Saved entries
(** ** [config_manager.load_config] *)

(** [str.lower], [str.isspace] and [str.strip()].  On the ASCII
    characters they are spelt out; whether a character outside ASCII is
    white space is Unicode's to say ([unicode_isspace]), and [lower]
    leaves such a character alone (no such character becomes part of one
    of the words [getboolean] knows). *)
Definition chr_lower (c : ascii) : ascii :=
  let n := N_of_ascii c in
  if ((65 <=? n) && (n <=? 90))%N%bool then ascii_of_N (n + 32) else c.

Definition str_lower (s : string) : string := str_map chr_lower s.

Definition isspace (unicode_isspace : ascii → bool) (c : ascii) : bool :=
  let n := N_of_ascii c in
  if (n <? 128)%N
  then ((9 <=? n) && (n <=? 13) || (28 <=? n) && (n <=? 32))%N%bool
  else unicode_isspace c.

Fixpoint str_lstrip (unicode_isspace : ascii → bool) (s : string) : string :=
  match s with
  | EmptyString => EmptyString
  | String c s' =>
      if isspace unicode_isspace c then str_lstrip unicode_isspace s' else s
  end.

Fixpoint str_rstrip (unicode_isspace : ascii → bool) (s : string) : string :=
  match s with
  | EmptyString => EmptyString
  | String c s' =>
      match str_rstrip unicode_isspace s' with
      | EmptyString =>
          if isspace unicode_isspace c then EmptyString
          else String c EmptyString
      | rest => String c rest
      end
  end.

Definition str_strip (unicode_isspace : ascii → bool) (s : string) : string :=
  str_lstrip unicode_isspace (str_rstrip unicode_isspace s).

(** What [configparser] raises: the two errors that [get]'s [fallback]
    absorbs, another [configparser.Error], or an exception of another
    class. *)
Inductive ConfigExn : Type :=
  | NoSectionError (section : string)
  | NoOptionError (option section : string)
  | ConfigparserError (msg : string)
  | NotConfigparserError (e : Exn).

#[global] Instance config_exn_ret : MRet (sum ConfigExn) := λ A, inr.
#[global] Instance config_exn_bind : MBind (sum ConfigExn) :=
  λ A B f m, match m with inl e => inl e | inr a => f a end.

(** A [ConfigParser] after [read], by what it answers:
    [section in config] and [config.get(section, option)]. *)
Record ConfigParser : Type := {
  has_section : string → bool;
  get : string → string → ConfigExn + string
}.

(** [config.get(section, option, fallback=fallback)] *)
Definition get_fallback (config : ConfigParser) (section option fallback : string)
  : ConfigExn + string :=
  match get config section option with
  | inl (NoSectionError _) | inl (NoOptionError _ _) => inr fallback
  | answer => answer
  end.

(** [config.getboolean(section, option)], with [BOOLEAN_STATES]. *)
Definition getboolean (config : ConfigParser) (section option : string)
  : ConfigExn + bool :=
  value ← get config section option;
  let lowered := str_lower value in
  if bool_decide (lowered ∈ ["1"; "yes"; "true"; "on"]) then mret true
  else if bool_decide (lowered ∈ ["0"; "no"; "false"; "off"]) then mret false
  else inl (NotConfigparserError (ValueError ("Not a boolean: " +:+ value))).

- **Work task**
The required output is every line of the entries, starting at the one that contains "ConfigExn + bool" and ending at the last, copied exactly.

- **Answer to this problem**
  : ConfigExn + bool :=
  value ← get config section option;
  let lowered := str_lower value in
  if bool_decide (lowered ∈ ["1"; "yes"; "true"; "on"]) then mret true
  else if bool_decide (lowered ∈ ["0"; "no"; "false"; "off"]) then mret false
  else inl (NotConfigparserError (ValueError ("Not a boolean: " +:+ value))).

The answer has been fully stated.